Only, in this case, it is usually based on medieval/middle ages type fantasy - think JRR Tolkien of Lord of the Rings fame, Robert E Howard of the Conan books, the King Arthur & Robin Hood legends, Beowulf, etc.

Players create characters like a wizard like Gandalf, a knight like Lancelot, a ranger like Aragorn, a mighty warrior like Conan, etc and attempt to play that character in this fantasy setting. Then, there is one person called the Dungeon Master (DM) or Game Master that acts like a movie director and knows the story & the plot and will attempt to challenge the players, be it with monsters like orcs, dragons and trolls, or trap-filled tombs like at the beginning of Raiders of the Lost Ark. The DM is the one that knows how many orcs are around the corner, or how deep that spike-filled pit is, etc.
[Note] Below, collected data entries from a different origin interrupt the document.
(* ===== verification/Watcher.v ===== *)
(** * The watcher (osquery/core/watcher.cpp, osquery/core/watcher.h)

    The watcher process polls its worker and its extensions, stops those that
    use too much, and starts them again with a back-off. The state is the
    [Watcher] singleton, the restarts of the [WatcherRunner] and the exit code a
    shutdown was requested with. The [processes] table, the file checks, the
    environment and the signals are parameters. *)
From S2P Require Import Prelude Boost Conversions Json Database Query Host Process.

(** ** Limits *)

Inductive WatchdogLimitType :=
  | MEMORY_LIMIT | UTILIZATION_LIMIT | RESPAWN_LIMIT | RESPAWN_DELAY | LATENCY_LIMIT | INTERVAL.

#[export] Instance WatchdogLimitType_eq_dec : EqDecision WatchdogLimitType.
Proof. solve_decision. Defined.

Record LimitDefinition := mkLimit { normal : Z; restrictive : Z; disabled : Z }.

Definition kWatchdogLimits (name : WatchdogLimitType) : LimitDefinition :=
  match name with
  | MEMORY_LIMIT => mkLimit 200 100 10000
  | UTILIZATION_LIMIT => mkLimit 10 5 100
  | RESPAWN_LIMIT => mkLimit 4 4 1000
  | RESPAWN_DELAY => mkLimit 5 5 1
  | LATENCY_LIMIT => mkLimit 12 6 1000
  | INTERVAL => mkLimit 3 3 3
  end.

Record WatchdogFlags := {
  watchdog_level : Z;
  watchdog_memory_limit : Z;
  watchdog_utilization_limit : Z;
  watchdog_delay : Z;
  watchdog_max_delay : Z;
  enable_extensions_watchdog : bool;
}.

Definition getWorkerLimit (F : WatchdogFlags) (name : WatchdogLimitType) : Z :=
  if bool_decide (name = MEMORY_LIMIT) && (0 <? watchdog_memory_limit F)%Z
  then watchdog_memory_limit F
  else if bool_decide (name = UTILIZATION_LIMIT) && (0 <? watchdog_utilization_limit F)%Z
  then watchdog_utilization_limit F
  else if (watchdog_level F =? -1)%Z then disabled (kWatchdogLimits name)
  else if (watchdog_level F =? 1)%Z then restrictive (kWatchdogLimits name)
  else normal (kWatchdogLimits name).

(** ** Performance *)

Record PerformanceState := mkPerf {
  sustained_latency : Z;
  user_time : Z;
  system_time : Z;
  last_respawn_time : Z;
  initial_footprint : Z;
}.

Definition PerformanceState_new : PerformanceState := mkPerf 0 0 0 0 0.

Record PerformanceChange := mkChange {
  ch_sustained_latency : Z;
  ch_footprint : Z;
  ch_iv : Z;
  ch_parent : Z;
}.

(** What the [reset...Counters] functions assign. *)
Definition reset_counters (respawn_time : Z) (st : PerformanceState) : PerformanceState :=
  mkPerf 0 0 0 respawn_time (initial_footprint st).

(** [static_cast<pid_t>] of a [long long]. *)
Definition i32 (z : Z) : Z := (z + 2 ^ 31) mod 2 ^ 32 - 2 ^ 31.

(** [tryTo<long long>(r.at(key)).takeOr(0)], [None] when [at] throws. *)
Definition column (r : Row) (key : string) : option Z :=
  (fun v => takeOr (tryTo TLongLong v 10) 0%Z) <$> r !! key.

Section Change.
Context (F : WatchdogFlags) (kNumOfCPUs : Z).

Definition iv_of : Z := Z.max (getWorkerLimit F INTERVAL) 1.

(** The CPU time one interval allows, in milliseconds. *)
Definition cpu_ul : Z :=
  let percent_ul := getWorkerLimit F UTILIZATION_LIMIT in
  let percent_ul := if (100 <? percent_ul)%Z then 100%Z else percent_ul in
  let iv_milliseconds := u64 (iv_of * 1000) in
  (u64 (u64 (percent_ul * iv_milliseconds) * kNumOfCPUs) / 100)%Z.

(** What the [try] block of [getChange] assigns before a missing column stops
    it: parent, user time, system time and footprint. [junk] is what the
    uninitialised [parent] and [footprint] hold. *)
Definition read_row (r : Row) (junk : Z * Z) : bool * (Z * Z * Z * Z) :=
  match column r "parent" with
  | None => (false, (junk.1, 0, 0, junk.2))
  | Some parent =>
      match column r "user_time" with
      | None => (false, (i32 parent, 0, 0, junk.2))
      | Some user =>
          match column r "system_time" with
          | None => (false, (i32 parent, user, 0, junk.2))
          | Some system =>
              match column r "resident_size" with
              | None => (false, (i32 parent, user, system, junk.2))
              | Some size => (true, (i32 parent, user, system, u64 size))
              end
          end
      end
  end%Z.

(** The differences are of type [size_t]: a counter that went back wraps. *)
Definition getChange (junk : Z * Z) (r : Row) (state : PerformanceState)
    : PerformanceChange * PerformanceState :=
  let '(complete, (parent, user, system, footprint)) := read_row r junk in
  let latency := if complete then sustained_latency state else 0%Z in
  let user_time_diff := u64 (user - user_time state) in
  let sys_time_diff := u64 (system - system_time state) in
  let cpu_utilization_time := u64 (user_time_diff + sys_time_diff) in
  let latency := if (cpu_ul <? cpu_utilization_time)%Z then u64 (latency + 1) else 0%Z in
  let initial := if (initial_footprint state =? 0)%Z then footprint else initial_footprint state in
  let footprint := if (footprint <? initial)%Z then 0%Z else (footprint - initial)%Z in
  (mkChange latency footprint iv_of parent,
   mkPerf latency (u64 user) (u64 system) (last_respawn_time state) initial).

Definition exceededMemoryLimit (change : PerformanceChange) : bool :=
  if (ch_footprint change =? 0)%Z then false
  else (u64 (u64 (getWorkerLimit F MEMORY_LIMIT * 1024) * 1024) <? ch_footprint change)%Z.

Definition exceededCyclesLimit (change : PerformanceChange) : bool :=
  if (ch_sustained_latency change =? 0)%Z then false
  else
    let latency := u64 (ch_sustained_latency change * ch_iv change) in
    (getWorkerLimit F LATENCY_LIMIT <=? latency)%Z.
End Change.

(** ** State *)

Definition EXIT_SUCCESS : Z := 0.
Definition EXIT_FAILURE : Z := 1.
Definition EXIT_CATASTROPHIC : Z := 78.

Record Watcher (S : Type) := mkWatcher {
  w_host : S;
  state_ : PerformanceState;
  extension_states_ : gmap string PerformanceState;
  worker_ : Z;
  worker_restarts_ : Z;
  extensions_ : gmap string Z;
  restart_worker_ : bool;
  worker_status_ : Z;
  extension_restarts_ : gmap string Z;
  (** [kExitCode], once a shutdown was requested. *)
  shutdown_code : option Z;
}.
Arguments mkWatcher {S}.
Arguments w_host {S}.
Arguments state_ {S}.
Arguments extension_states_ {S}.
Arguments worker_ {S}.
Arguments worker_restarts_ {S}.
Arguments extensions_ {S}.
Arguments restart_worker_ {S}.
Arguments worker_status_ {S}.
Arguments extension_restarts_ {S}.
Arguments shutdown_code {S}.

Section State.
Context {S : Type}.
Abbreviation W := (Watcher S).

Definition w_set_host (h : S) (w : W) : W :=
  mkWatcher h (state_ w) (extension_states_ w) (worker_ w) (worker_restarts_ w) (extensions_ w)
    (restart_worker_ w) (worker_status_ w) (extension_restarts_ w) (shutdown_code w).
Definition w_set_state (st : PerformanceState) (w : W) : W :=
  mkWatcher (w_host w) st (extension_states_ w) (worker_ w) (worker_restarts_ w) (extensions_ w)
    (restart_worker_ w) (worker_status_ w) (extension_restarts_ w) (shutdown_code w).
Definition w_set_extension_states (m : gmap string PerformanceState) (w : W) : W :=
  mkWatcher (w_host w) (state_ w) m (worker_ w) (worker_restarts_ w) (extensions_ w)
    (restart_worker_ w) (worker_status_ w) (extension_restarts_ w) (shutdown_code w).
Definition setWorker (child : Z) (w : W) : W :=
  mkWatcher (w_host w) (state_ w) (extension_states_ w) child (worker_restarts_ w) (extensions_ w)
    (restart_worker_ w) (worker_status_ w) (extension_restarts_ w) (shutdown_code w).
Definition workerRestarted (w : W) : W :=
  mkWatcher (w_host w) (state_ w) (extension_states_ w) (worker_ w) (u64 (worker_restarts_ w + 1))
    (extensions_ w) (restart_worker_ w) (worker_status_ w) (extension_restarts_ w) (shutdown_code w).
Definition w_set_extensions (m : gmap string Z) (w : W) : W :=
  mkWatcher (w_host w) (state_ w) (extension_states_ w) (worker_ w) (worker_restarts_ w) m
    (restart_worker_ w) (worker_status_ w) (extension_restarts_ w) (shutdown_code w).
Definition bindFates (w : W) : W :=
  mkWatcher (w_host w) (state_ w) (extension_states_ w) (worker_ w) (worker_restarts_ w) (extensions_ w)
    false (worker_status_ w) (extension_restarts_ w) (shutdown_code w).
Definition w_set_status (st : Z) (w : W) : W :=
  mkWatcher (w_host w) (state_ w) (extension_states_ w) (worker_ w) (worker_restarts_ w) (extensions_ w)
    (restart_worker_ w) st (extension_restarts_ w) (shutdown_code w).
Definition w_set_restarts (m : gmap string Z) (w : W) : W :=
  mkWatcher (w_host w) (state_ w) (extension_states_ w) (worker_ w) (worker_restarts_ w) (extensions_ w)
    (restart_worker_ w) (worker_status_ w) m (shutdown_code w).
(** [Initializer::requestShutdown]: the first code that is not 0 is kept. *)
Definition requestShutdown (retcode : Z) (w : W) : W :=
  mkWatcher (w_host w) (state_ w) (extension_states_ w) (worker_ w) (worker_restarts_ w) (extensions_ w)
    (restart_worker_ w) (worker_status_ w) (extension_restarts_ w)
    (Some (match shutdown_code w with
           | Some c => if (c =? 0)%Z then retcode else c
           | None => retcode
           end)).

Definition fatesBound (w : W) : bool := negb (restart_worker_ w).

Definition resetWorkerCounters (respawn_time : Z) (w : W) : W :=
  w_set_state (reset_counters respawn_time (state_ w)) w.

(** [extension_states_[extension]] creates a missing entry. *)
Definition getState_ext (extension : string) (w : W) : PerformanceState :=
  default PerformanceState_new (extension_states_ w !! extension).

Definition resetExtensionCounters (extension : string) (respawn_time : Z) (w : W) : W :=
  w_set_extension_states
    (<[extension := reset_counters respawn_time (getState_ext extension w)]> (extension_states_ w)) w.

Definition getExtensionPath (child : Z) (w : W) : string :=
  match filter (fun e => e.2 = child) (map_sorted (extensions_ w)) with
  | (path, _) :: _ => path
  | [] => ""
  end.

Definition removeExtensionPath (extension : string) (w : W) : W :=
  w_set_extension_states (delete extension (extension_states_ w))
    (w_set_extensions (delete extension (extensions_ w)) w).

(** [getState(child)]: the counters and how to write them back. *)
Definition getState (child : Z) (w : W) : PerformanceState :=
  if (child =? worker_ w)%Z then state_ w else getState_ext (getExtensionPath child w) w.
Definition putState (child : Z) (st : PerformanceState) (w : W) : W :=
  if (child =? worker_ w)%Z then w_set_state st w
  else w_set_extension_states (<[getExtensionPath child w := st]> (extension_states_ w)) w.

Definition setExtension (extension : string) (child : Z) (w : W) : W :=
  w_set_extensions (<[extension := child]> (extensions_ w)) w.

Definition reset (child : Z) (w : W) : W :=
  if (child =? worker_ w)%Z then resetWorkerCounters 0 (setWorker kInvalidPid w)
  else foldl (fun w e => if (e.2 =? child)%Z
                         then resetExtensionCounters e.1 0 (setExtension e.1 kInvalidPid w) else w)
         w (map_sorted (extensions_ w)).

Definition addExtensionPath (path : string) (w : W) : W :=
  resetExtensionCounters path 0 (setExtension path kInvalidPid w).
End State.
Along the way, the characters gain in strength & power and face continually more challenging obstacles - if they defeat half a dozen orcs in the beginning, they may face half a dozen ogres down the road, which then leads to fighting an evil hill giant or three, and culminating with a fight against a powerful dragon or demon type.

Usually, there is a long term goal of saving the world from Sauron's One Ring, or overthrowing the evil Emperor from Star Wars, finding the Holy Grail, or whatnot.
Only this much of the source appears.